There’s a dark horse in the race for song of the summer—a complete unknown racking up rewards points by way of SoundCloud mileage. Ryn Weaver’s electro-pop ballad “OctaHate” has enjoyed more than 750,000 plays since its June 24 debut, topping Billboard’s Emerging Artists chart in the process. Credit well-connected collaborators, what is almost surely a fake indie label, and, sure, a pleasant, resonating chorus.
The track’s success is easily linked to a bevy of prominent collaborators—co-writer Charli XCX, Passion Pit singer Michael Angelakos, Norway’s DJ Cashmere Cat, Midas Touch producer Benny Blanco (who’s written for Maroon 5 and Ke$ha). But Weaver ardently downplays major label involvement, citing an organic, yearlong friendship with Blanco as the driving force behind the amalgamation of hitmakers.
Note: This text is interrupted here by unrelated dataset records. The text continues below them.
Lemma node_written_back n :
  valid_node n -> known sm n -> Z.of_nat (node_len n) < 2 ^ 32 -> written_back n.
Proof using sm_is_ok sm_u32 block_read block_size.
  induction n as [nm ps l IH] using dt_node_nested_ind. intros Hv Hk Hl. inversion Hv as [? ? ? Hvp Hvn Hvl]; subst.
  inversion Hk as [? ? ? Hkp Hkl]; subst. cbn [node_len] in Hl. intros offset H Ha Hname. cbn [node_name] in Hname.
  rewrite length_node_bytes. rewrite node_bytes_eq in H. apply seg_app in H as [Hn H]. rewrite name_bytes_length in H.
  set (start := (offset + (4 + align_tag_offset (length nm + 1)))%nat) in *.
  assert (Hstart : (start mod 4 = 0)%nat) by (apply mod4_add; [done|]; apply mod4_add; [done|apply align_tag_offset_aligned]).
  apply seg_app in H as [Hps H]. assert (Hw : Forall written_back l).
  { assert (Hlen : Forall (fun c => Z.of_nat (node_len c) < 2 ^ 32) l).
    { assert (Hs : Z.of_nat (sum_of node_len l) < 2 ^ 32) by lia. clear -Hs.
      induction l as [|c l IHl]; [constructor|]. cbn [sum_of fold_right] in Hs. fold (sum_of node_len l) in Hs.
      constructor; [lia|apply IHl; lia]. }
    rewrite Forall_forall in *. auto. }
  destruct (items_nodes l _ Hw Hvn H) as (evs & Hi & Ht & Hp); [apply mod4_add; [done|apply props_aligned]|].
  apply items_props in Hi; [|done|done|done|done|lia]. apply seg_app in Hn as [Htok Hn].
  rewrite app_assoc in Hn. apply seg_app in Hn as [Hn _]. rewrite length_to_be_bytes in Hn.
  pose proof (find_string_end_seg _ _ Hn Hname) as Hend. pose proof (find_string_end_bound _ _ _ Hend).
  split; [by eapply (read_token_seg _ FDT_BEGIN_NODE)|].
  exists nm, (offset + 4 + length nm + 1)%nat, (map EProp ps ++ evs). split_and!.
  - split; [done|]. apply string_at_offset_seg; [done|done|lia].
  - replace (align_tag_offset (offset + 4 + length nm + 1)) with start.
    2:{ replace (offset + 4 + length nm + 1)%nat with (offset + (4 + (length nm + 1)))%nat by lia.
        by rewrite (align_tag_offset_add offset), (align_tag_offset_add 4) by done. }
    replace (offset + node_len (mkNode nm ps l))%nat
      with (start + length (concat (map (prop_bytes sm) ps)) + length (nodes_bytes sm l) + 4)%nat; [done|].
    unfold start, nodes_bytes. rewrite length_props_bytes. rewrite (length_concat_map (node_bytes sm) node_len).
    2:{ apply Forall_forall. intros c _. apply length_node_bytes. }
    cbn [node_len]. lia.
  - by rewrite props_of_map, trees_of_map, Hp, app_nil_r, Ht.
Qed.

End ReadBack.

(** *** The header and the reservations *)

Section HeaderBack.
Context (data : list Z).

Notation seg := (seg data).

Lemma words_seg header i v offset :
  seg offset (concat (map (to_be_bytes 4) header)) -> header !! i = Some v -> seg (offset + 4 * i) (to_be_bytes 4 v).
Proof.
  revert i offset. induction header as [|x header IH]; intros i offset H Hi; [done|]. cbn [map concat] in H.
  apply seg_app in H as [H1 H2]. destruct i as [|i]; [injection Hi as ->; by rewrite Nat.mul_0_r, Nat.add_0_r|].
  rewrite length_to_be_bytes in H2. replace (offset + 4 * S i)%nat with (offset + 4 + 4 * i)%nat by lia. by apply IH.
Qed.

Lemma field_seg header i v :
  seg 0 (concat (map (to_be_bytes 4) header)) -> header !! i = Some v -> u32 v -> field data i = v.
Proof.
  intros H Hi Hv. pose proof (seg_take _ _ _ (words_seg _ _ _ _ H Hi)) as Hseg. rewrite length_to_be_bytes in Hseg.
  unfold field. cbn [Nat.add] in Hseg. rewrite Hseg, from_be_to_be. by apply Z.mod_small.
Qed.

Definition resv_bytes (r : Z * Z) : list Z := to_be_bytes 8 (fst r) ++ to_be_bytes 8 (snd r).

Lemma reservation_at_seg offset r :
  seg offset (resv_bytes r) -> u64 (fst r) -> u64 (snd r) -> reservation_at data offset = Some r.
Proof.
  intros [H1 H2]%seg_app Ha Hs. rewrite length_to_be_bytes in H2. unfold reservation_at.
  rewrite (be_at_seg _ _ _ _ H1 Ha), (be_at_seg _ _ _ _ H2 Hs). by destruct r.
Qed.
It’s a smart preemptive strike, a glad-handing campaign of social media transparency that undermines the Internet at large’s Lana Del Rey-recalling, pitchfork-wielding quest to uncover the smoking men with briefcases who orchestrated sudden fame. We’re friends. This is a passion project. You can’t imagine how much fun we’re having.
It’s funny to read people speculate about my “creation”.
— Ryn Weaver (@RynWeaver) July 2, 2014
Weaver—formerly actress Aryn Wuthrich—even took to Stereogum’s comments section to defend herself from the skepticism and snark. She credits her big break to a chance meeting at a cocktail party:
“hehe that would be nice to have some major label money. Actually, i met benny [Blanco] at a party a year back and showed him my sound cloud . . . [Benny] had already been working with cashmere cat a bit… and he showed michael some of my music that I had produced and written on my own … and we all kinda just started to make some music.”
Weaver also says she flew back and forth between New York and Los Angeles to record “OctaHate.”
Here she is two months ago with Blanco and British singer-songwriter Jessie Ware.
In 24 hours, as Mic points out, Ware, Charli XCX, and Hayley Williams tweeted hearty endorsements for Weaver’s “OctaHate.” The crew love was good for 100,000 plays on opening day.
Listen up! My girl @rynweaver is about to take over https://t.co/hho2oJsReh 💙💙💙💙
— Jessie Ware (@JessieWare) June 24, 2014
For her part, Weaver has been earnestly exuberant about her streak of good fortune, hanging out backstage at Bonnaroo and kickin’ it like the charismatic new kid that she is.
What makes her ascent questionable isn’t that Weaver’s name was made so abruptly. Jennifer Lopez couldn’t sell a CD if it was sold by area Girls Scouts and included Thin Mints; the game needs to trot out alternative business models.
Make no mistake: “OctaHate” isn’t popular because famous and connected people worked out a hot sound and then sent Japanese lanterns of goodwill floating into the Twittersphere. What happened was the right people got “OctaHate” into the right inboxes (Fader, Stereogum, BuzzFeed).
Weaver’s public relations are managed by industry titan Sacks & Co. This PR firm works with artists like David Byrne, Julian Casablancas, and Emmylou Harris. They presumably do not work for free. Weaver’s PR representative Reid Kutrow has not responded to a request for comment, but to be fair, it’s a holiday week.
Consider the case of Fall Out Boy. Ten years ago the band was paraded around American punk clubs and released material under indie label Fueled by Ramen. 2003’s Take This To Your Grave remains a headrush of pop-punk theatrics. Unfortunately, Fueled by Ramen operated under the watchful eye of Island/Def Jam, and that bubbling emo scene was basically a grapefruit league for the majors. It wasn’t very punk, but it did involve an inordinate amount of live performances, risk-taking, and research to see what actually resonated within the circuit.
Weaver is “signed” to Friends Keep Secrets, either a winking front for larger players or the most poorly run indie label in America. It has a Twitter page with fewer than 100 followers. It has a dead Tumblr page. It makes an aggressive point to not promote anything. (Perhaps unsurprisingly, Friends Keep Secrets couldn’t be reached for comment.)
The handle follows—and is followed by—Blanco, Ware, and several artist managers including Blanco’s Andrew Luftman. Its logo was drawn by New York City artist Todd James. Its first public tweet was retweeted by Blanco.
you’re fuelling the fire
— Friends Keep Secrets (@FKSecrets) October 2, 2013
Whatever is going on, it’s almost certainly not a face-value surge. We all love that great The Devil Wears Prada speech where Meryl Streep goes off on Anne Hathaway’s blue sweater and debunks the notion of unique taste because everything comes from people that market things. But the notion that Weaver’s ascent stems from an organic groundswell without a serious, covert public relations push is insultingly dishonest.